Given by Veronica Tonge of Maidstone, in 1991

Main Garment
24c Doll’s evening dress, pink nylon and lurex, 1960s
The fashion doll Barbie was inspired by the 1950s German cartoon character Lilli-Bild, and re-issued by the Californian-based Matel Inc. in 1959 as a toy.  Legendary ‘Teen-age Fashion Model’ Barbie was modified in the 1980s and the 1990s and her wardrobe and accessories are amongst the most wide ranging and detailed available.  This evening dress is made of fluorescent pink nylon (a typical mid-late 1960s colour) with Lurex net flounces.
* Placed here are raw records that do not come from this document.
(* ===== verification/SqlAdvance.v ===== *)
(** Advancing the DAG in SQL (internal/run/store.go): successor edges and names,
    the predecessor counters, trigger-rule evaluation on task rows, the skip
    cascade, and the completion of a task with or without the cache
    ([completeTask], [cacheHitTask]), plus branch resolution for the owner
    ([ResolveBranchSkips], owner_topology.go).

    The textual form of a UUID (google/uuid) is a parameter. *)

From S2P Require Import Prelude TriggerRule Tables Store RunState TaskOps Topology.

Section sql.
Context (uuid_String : uuid → string).

(** * Successors *)

Definition successorEdgesForRunTx (runID taskID : uuid) (task : Task) : Tx (list TaskEdge) :=
  d ← replayTaskExecutionDescriptorTx runID taskID;
  match d with
  | Some descriptor =>
      mret (map (λ to, mkTaskEdge uuid_Nil taskID to) (descriptorSuccessors descriptor))
  | None => Query (λ db, successorEdgesTx db task)
  end.

(** Name and identifier of the successors in a descriptor. *)
Definition descriptorNames (d : TaskExecutionDescriptor) : list (string * uuid) :=
  map (λ ref, (firstNonEmpty [er_TaskName ref; uuid_String (er_TaskID ref)], er_TaskID ref))
    (List.filter (λ ref, negb (er_TaskID ref =? uuid_Nil)%N) (d_Successors d)).

(** Names of catalog successors; unnamed tasks cannot be selected. *)
Definition catalogNames (ids : list uuid) (db : DB) : list (string * uuid) :=
  map (λ t, (t_Name t, t_ID t))
    (List.filter (λ t, negb (t_Name t =s ""))
       (select (λ t, bool_decide (t_ID t ∈ ids)) (tasks_tbl db))).

(** A Go map filled in order: the last entry of a name wins. *)
Definition nameToID (names : list (string * uuid)) : gmap string uuid :=
  fold_left (λ m p, <[p.1 := p.2]> m) names ∅.

Definition successorNameMapTx (replay : option TaskExecutionDescriptor) (edges : list TaskEdge)
    : Tx (gmap string uuid * list string) :=
  match replay with
  | Some descriptor => let n := descriptorNames descriptor in mret (nameToID n, map fst n)
  | None => Query (λ db, let n := catalogNames (map e_ToTaskID edges) db in (nameToID n, map fst n))
  end.

(** * Predecessor counters and trigger rules *)

Definition decrement (r : TaskRun) : TaskRun :=
  with_OutstandingPredecessors
    (if 0 <? tr_OutstandingPredecessors r then tr_OutstandingPredecessors r - 1 else 0) r.

Definition in_run (runID : uuid) (ids : list uuid) (r : TaskRun) : bool :=
  (tr_JobRunID r =? runID)%N && bool_decide (tr_TaskID r ∈ ids).

Definition batchDecrementPredecessorsTx (runID : uuid) (successorIDs : list uuid) : Tx (list TaskRun) :=
  match successorIDs with
  | [] => mret []
  | _ =>
      _ ← UpdateTaskRuns (in_run runID successorIDs) [decrement];
      Query (λ db, select (in_run runID successorIDs) (task_runs db))
  end.

Definition predecessorStatusesTx (runID taskID : uuid) : Tx (list TaskStatus) :=
  refs ← replayPredecessorRefsTx runID taskID;
  match refs with
  | Some refs =>
      let predIDs := List.filter (λ id, negb (id =? uuid_Nil)%N) (map er_TaskID refs) in
      Query (λ db, map tr_Status (select (in_run runID predIDs) (task_runs db)))
  | None =>
      Query (λ db,
        let predIDs := map e_FromTaskID (select (λ e, (e_ToTaskID e =? taskID)%N) (task_edges db)) in
        map tr_Status (select (in_run runID predIDs) (task_runs db)))
  end.

Definition shouldRunTaskTx (runID taskID : uuid) : Tx (bool * string) :=
  d ← replayTaskExecutionDescriptorTx runID taskID;
  match d with
  | Some descriptor =>
      let rule := normalizedTriggerRule (d_TriggerRule descriptor) in
      preds ← predecessorStatusesTx runID taskID;
      mret (satisfiesTriggerRule rule preds, rule)
  | None =>
      task ← firstTask taskID;
      preds ← predecessorStatusesTx runID taskID;
      mret (satisfiesTriggerRule (t_TriggerRule task) preds, normalizedTriggerRule (t_TriggerRule task))
  end.

Definition ruleUnsatisfied (rule : string) : string :=
  "trigger rule " +:+ quoted rule +:+ " not satisfied".

(** * The skip cascade *)

Definition outOfFuel : store_error := ErrMessage "out of fuel".

(** The task record the edge query needs: a replay task is only its identifier. *)
Definition taskForEdges (runID taskID : uuid) : Tx Task :=
  d ← replayTaskExecutionDescriptorTx runID taskID;
  match d with
  | Some _ => mret (mkTask taskID uuid_Nil "" 0 "" "" 0 ∅)
  | None => firstTask taskID
  end.

(** The inner loop over the successors of a skipped task: those whose counter
    reached zero become ready or join the queue. The rows were read right after
    the decrement; the last row of a task wins in the lookup map. *)
Fixpoint classifySuccessors (runID : uuid) (updated : list TaskRun) (edges : list TaskEdge)
    : Tx (list (uuid * string)) :=
  match edges with
  | [] => mret []
  | edge :: edges' =>
      match last (List.filter (λ r, (tr_TaskID r =? e_ToTaskID edge)%N) updated) with
      | None => classifySuccessors runID updated edges'
      | Some successor =>
          if negb (tr_Status successor =s TaskStatusPending) ||
             negb (tr_OutstandingPredecessors successor =? 0)
          then classifySuccessors runID updated edges'
          else
            verdict ← shouldRunTaskTx runID (e_ToTaskID edge);
            if (verdict.1 : bool) then
              _ ← appendTaskReadyEventTx runID (e_ToTaskID edge);
              classifySuccessors runID updated edges'
            else
              queue ← classifySuccessors runID updated edges';
              mret ((e_ToTaskID edge, ruleUnsatisfied verdict.2) :: queue)
      end
  end.

(** Successors of a task just marked skipped, as new queue entries. *)
Definition expandSkipped (runID taskID : uuid) : Tx (list (uuid * string)) :=
  task ← taskForEdges runID taskID;
  edges ← successorEdgesForRunTx runID taskID task;
  updated ← batchDecrementPredecessorsTx runID (map e_ToTaskID edges);
  classifySuccessors runID updated edges.

(** The queue loop: [marks] bounds how many tasks may still be marked. *)
Fixpoint skipLoop (now : Z) (runID : uuid) (marks : nat) : list (uuid * string) → Tx (list uuid) :=
  fix go (queue : list (uuid * string)) : Tx (list uuid) :=
    match queue with
    | [] => mret []
    | (taskID, reason) :: rest =>
        marked ← markTaskSkippedTx now runID taskID reason;
        if negb marked then go rest
        else
          match marks with
          | O => throw outOfFuel
          | S marks' =>
              new ← expandSkipped runID taskID;
              skipped ← skipLoop now runID marks' (rest ++ new);
              mret (taskID :: skipped)
          end
    end.

(** Pending rows of the run: each marking removes at least one. *)
Definition pendingCount (runID : uuid) (db : DB) : nat :=
  countb (λ r, (tr_JobRunID r =? runID)%N && (tr_Status r =s TaskStatusPending)) (task_runs db).

Definition skipTaskAndDescendantsTx (now : Z) (runID taskID : uuid) (reason : string) : Tx (list uuid) :=
  marks ← Query (pendingCount runID);
  skipLoop now runID marks [(taskID, reason)].

(** * Completion *)

Definition task_type_of (replay : option TaskExecutionDescriptor) (task : Task) : string :=
  match replay with
  | Some d => firstNonEmpty [d_TaskType d; d_BranchBehavior d; "task"]
  | None => t_Type task
  end.

(** The identifiers a branch task selected; [None] when nothing is filtered.
    [completeTask] rejects unknown names, [cacheHitTask] ignores them. *)
Definition branchSelection (validate : bool) (replay : option TaskExecutionDescriptor)
    (taskType : string) (edges : list TaskEdge) (branchSelections : list string)
    : Tx (option (gset uuid)) :=
  match edges with
  | [] => mret None
  | _ =>
      if negb (taskType =s "branch") then mret None else
      names ← successorNameMapTx replay edges;
      if validate && negb (forallb (λ n, bool_decide (n ∈ names.2)) branchSelections)
      then throw (ErrMessage "branch selected unknown step")
      else mret (Some (list_to_set (omap (λ n, names.1 !! n) branchSelections)))
  end.

(** First loop over the edges: skip what the branch excluded, collect the rest. *)
Fixpoint partitionEdges (now : Z) (runID taskID : uuid) (selected : option (gset uuid))
    (edges : list TaskEdge) : Tx (list uuid * list uuid) :=
  match edges with
  | [] => mret ([], [])
  | edge :: edges' =>
      if match selected with
         | Some sel => negb (bool_decide (e_ToTaskID edge ∈ sel))
         | None => false
         end
      then
        skipped ← skipTaskAndDescendantsTx now runID (e_ToTaskID edge)
                    ("not selected by branch task " +:+ uuid_String taskID);
        rest ← partitionEdges now runID taskID selected edges';
        mret (skipped ++ rest.1, rest.2)
      else
        rest ← partitionEdges now runID taskID selected edges';
        mret (rest.1, e_ToTaskID edge :: rest.2)
  end.

(** Second loop, over the decremented rows: ready events and further skips. *)
Fixpoint evaluateSuccessors (now : Z) (runID : uuid) (updated : list TaskRun)
    : Tx (list ExecutionEvent * list uuid) :=
  match updated with
  | [] => mret ([], [])
  | successor :: updated' =>
      if negb (tr_OutstandingPredecessors successor =? 0) ||
         negb (tr_Status successor =s TaskStatusPending)
      then evaluateSuccessors now runID updated'
      else
        verdict ← shouldRunTaskTx runID (tr_TaskID successor);
        if (verdict.1 : bool) then
          jobRun ← firstRun runID;
          rest ← evaluateSuccessors now runID updated';
          mret (mkExecutionEvent TypeTaskReady (jr_JobID jobRun) runID (tr_TaskID successor) false :: rest.1,
                rest.2)
        else
          skipped ← skipTaskAndDescendantsTx now runID (tr_TaskID successor) (ruleUnsatisfied verdict.2);
          rest ← evaluateSuccessors now runID updated';
          mret (rest.1, skipped ++ rest.2)
  end.

(** Everything after the row update: load the task and its edges, filter by
    branch, decrement, evaluate, and record the events. *)
Definition advanceTaskTx (validate : bool) (eventType : string) (now : Z) (runID taskID : uuid)
    (branchSelections : list string) : Tx (list uuid) :=
  descriptor ← replayTaskExecutionDescriptorTx runID taskID;
  task ← taskForEdges runID taskID;
  edges ← successorEdgesForRunTx runID taskID task;
  selected ← branchSelection validate descriptor (task_type_of descriptor task) edges branchSelections;
  parts ← partitionEdges now runID taskID selected edges;
  updated ← batchDecrementPredecessorsTx runID parts.2;
  evaluated ← evaluateSuccessors now runID updated;
  _ ← firstTaskRun runID taskID;
  jobRun ← firstRun runID;
  _ ← appendBatchEventsTx
        (mkExecutionEvent eventType (jr_JobID jobRun) runID taskID false :: evaluated.1);
  mret (parts.1 ++ evaluated.2).

(** Columns [completeTask] writes. *)
Definition result_columns (now : Z) (status : TaskStatus) (result : string)
    (output : gmap string string) (branchSelections : list string) : list (TaskRun → TaskRun) :=
  [with_Status status; with_CompletedAt (Some now); with_Result result] ++ clear_cache
  ++ (if bool_decide (output = ∅) then [] else [with_Output (Some output)])
  ++ (match branchSelections with [] => [] | _ => [with_BranchSelections (Some branchSelections)] end)
  ++ (if status =s TaskStatusFailed then [with_Error (failureMessage result)] else []).

Definition completeTask (now : Z) (runID taskID : uuid) (result claimedBy : string)
    (enforceClaim : bool) (output : gmap string string) (branchSelections : list string)
    : Tx (list uuid) :=
  let status := taskStatusFromResult result in
  seen ← Query (λ db, first (select (claim_key runID taskID claimedBy enforceClaim) (task_runs db)));
  match seen with
  | Some row =>
      if IsTerminal (tr_Status row) then mret [] else
      rows ← UpdateTaskRuns (claim_key runID taskID claimedBy enforceClaim)
               (result_columns now status result output branchSelections);
      if enforceClaim && (rows =? 0)%nat then throw ErrTaskClaimMismatch else
      if status =s TaskStatusFailed
      then _ ← recordTaskEventTx TypeTaskFailed runID taskID; mret []
      else advanceTaskTx true TypeTaskSucceeded now runID taskID branchSelections
  | None =>
      if enforceClaim then throw ErrTaskClaimMismatch
      else if status =s TaskStatusFailed
      then _ ← recordTaskEventTx TypeTaskFailed runID taskID; mret []
      else advanceTaskTx true TypeTaskSucceeded now runID taskID branchSelections
  end.

(** Provenance of a cache hit ([CacheHitSource]). *)
Record CacheHitSource := mkCacheHitSource {
  chs_RunID : uuid;
  chs_CreatedAt : Z;
  chs_ExpiresAt : option Z;
}.

Definition cache_columns (now : Z) (source : CacheHitSource) (result : string)
    (output : gmap string string) (branchSelections : list string) : list (TaskRun → TaskRun) :=
  [with_Status TaskStatusCached; with_CompletedAt (Some now); with_Result result; with_CacheHit true;
   with_CacheOriginRunID (Some (chs_RunID source)); with_CacheCreatedAt (Some (chs_CreatedAt source));
   with_CacheExpiresAt (chs_ExpiresAt source)]
  ++ (if bool_decide (output = ∅) then [] else [with_Output (Some output)])
  ++ (match branchSelections with [] => [] | _ => [with_BranchSelections (Some branchSelections)] end).

Definition cacheHitTask (now : Z) (runID taskID : uuid) (source : CacheHitSource)
    (result claimedBy : string) (enforceClaim : bool) (output : gmap string string)
    (branchSelections : list string) : Tx (list uuid) :=
  seen ← Query (λ db, first (select (claim_key runID taskID claimedBy enforceClaim) (task_runs db)));
  match seen with
  | None => throw (if enforceClaim then ErrTaskClaimMismatch else ErrRecordNotFound)
  | Some row =>
      if IsTerminal (tr_Status row) then mret [] else
      rows ← UpdateTaskRuns (claim_key runID taskID claimedBy enforceClaim)
               (cache_columns now source result output branchSelections);
      if enforceClaim && (rows =? 0)%nat then throw ErrTaskClaimMismatch
      else advanceTaskTx false TypeTaskCached now runID taskID branchSelections
  end.

(** * Branch resolution for the in-memory owner *)

(** Every selection must name a successor; the result is the set of selected
    identifiers. *)
Fixpoint selectBranches (names : gmap string uuid) (branchSelections : list string)
    : option (gset uuid) :=
  match branchSelections with
  | [] => Some ∅
  | n :: l =>
      id ← names !! n;
      sel ← selectBranches names l;
      Some ({[id]} ∪ sel)
  end.

Definition resolveAgainst (names : list (string * uuid)) (successorIDs : list uuid)
    (branchSelections : list string) : Tx (list uuid) :=
  match selectBranches (nameToID names) branchSelections with
  | None => throw (ErrMessage "branch selected unknown step")
  | Some selected => mret (List.filter (λ id, negb (bool_decide (id ∈ selected))) successorIDs)
  end.

Definition ResolveBranchSkips (runID taskID : uuid) (branchSelections : list string) : Tx (list uuid) :=
  d ← replayTaskExecutionDescriptorTx runID taskID;
  match d with
  | Some descriptor =>
      if negb (firstNonEmpty [d_TaskType descriptor; d_BranchBehavior descriptor; "task"] =s "branch")
      then mret []
      else resolveAgainst (descriptorNames descriptor) (descriptorSuccessors descriptor) branchSelections
  | None =>
      task ← firstTask taskID;
      if negb (t_Type task =s "branch") then mret [] else
      edges ← Query (λ db, successorEdgesTx db task);
      match edges with
      | [] => mret []
      | _ =>
          let ids := map e_ToTaskID edges in
          names ← Query (catalogNames ids);
          resolveAgainst names ids branchSelections
      end
  end.
End sql.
Barbie, like Lilli-Bild, remained a 1950s sophisticate throughout her career, complete with conical breasts.

Given by Susan Pittman of Swanley, in 1986

Main Garment
24d Doll’s mini coat, ‘flower power’, 1960s
This is a cheap copy of the ‘Barbie’ doll style clothes, made in Hong Kong.  It mimics all the current ‘trendy’ styles of young fashion in the mid to late ‘swinging sixties’ – bright floral prints, stand-up collar, patch pocket, simple shift shape.  ‘Flower power’ was originally a late 1960s phrase associated with the Hippy dress style.  It became tagged onto anything floral from that period, or later any retro versions.

Provenance Unknown

Underwear
24e Pantie-corselette, lycra jersey, paisley, 1968-71
Lycra was a synthetic elastic fibre replacing natural rubber (3 times as strong as well as perspiration, oil, detergent, and hot water resistant) it was first named in 1959.  Originally marketed as a stretch net, 15-40% Lycra and gave comfy, lightweight control of weak muscles and flab.  Pantie-corselettes became the top selling styles of foundations around 1976.  This example is by Berlei and is printed with a paisley design on Lycra tricot

Purchased for the Museum Collection

Underwear
24f Doll’s suspender belt, psychedelic nylon, c.1968
Made for Barbie or similar doll, this miniature belt bears no real resemblance to a woman’s suspender belt, and is very much a doll’s equivalent.  Amazingly, the tiny clips really work.

Provenance Unknown

Accessories
24g Combined scarf and cap, emerald jersey knit, c.1965
The ‘Victorian costermonger’ cap style was popular during the sixties in a variety of materials – tweed, PVC, jersey knit, suede.  Like the rise of pop art graphics on ‘workman’s mugs’ (for the coffee and tea of all social classes during the sixties), it can be seen as a rather romantic gesture of social equality.  Perhaps the most famous sixties cap was John Lennon’s ‘flat ‘at’.  This example is in emerald green jersey, probably a mix of synthetic and natural fibres.

Bought for the Museum Collections

Accessories
24h Shoulder bag, plum suede and beads, late 1960s
During the late 1960s and early 1970s, an idealistic ‘ethnic’ look was often a young student’s alternative to miniskirts and fluorescent plastics.  Shoulder bags went well with long, flowing cotton skirts with Asian and American Indian inspirations in their designs and materials.  This bag, in plum suede, has ‘Red Indian’ beaded tassels, oddly combined with a chrome ‘dog lead’ clip and chunky zip fastener.

Given by Veronica Tonge of Maidstone, 1983

Accessories
24i Lace-look boots, polypropylene, c.1966
Boots with mini-skirts were a sixties classic inspired by the space age.  These were made in bright, striped plastics, or Victorian copies, high laced and chunky heeled in leather, suede or PVC.  This pair is unusual in a lacy openwork mesh, made from a ‘new’ synthetic and fastened with a zip.

Given by Veronica Tonge of Maidstone, 1981

1960s – What’s New?

First man in space, 1961
With the first man in space designs took influence from space travel.

Mary Quant, 1966
Opened her first shop, Bazaar, in 1955, Mary Quant developed her famous and successful cosmetics line with a daisy logo in 1966.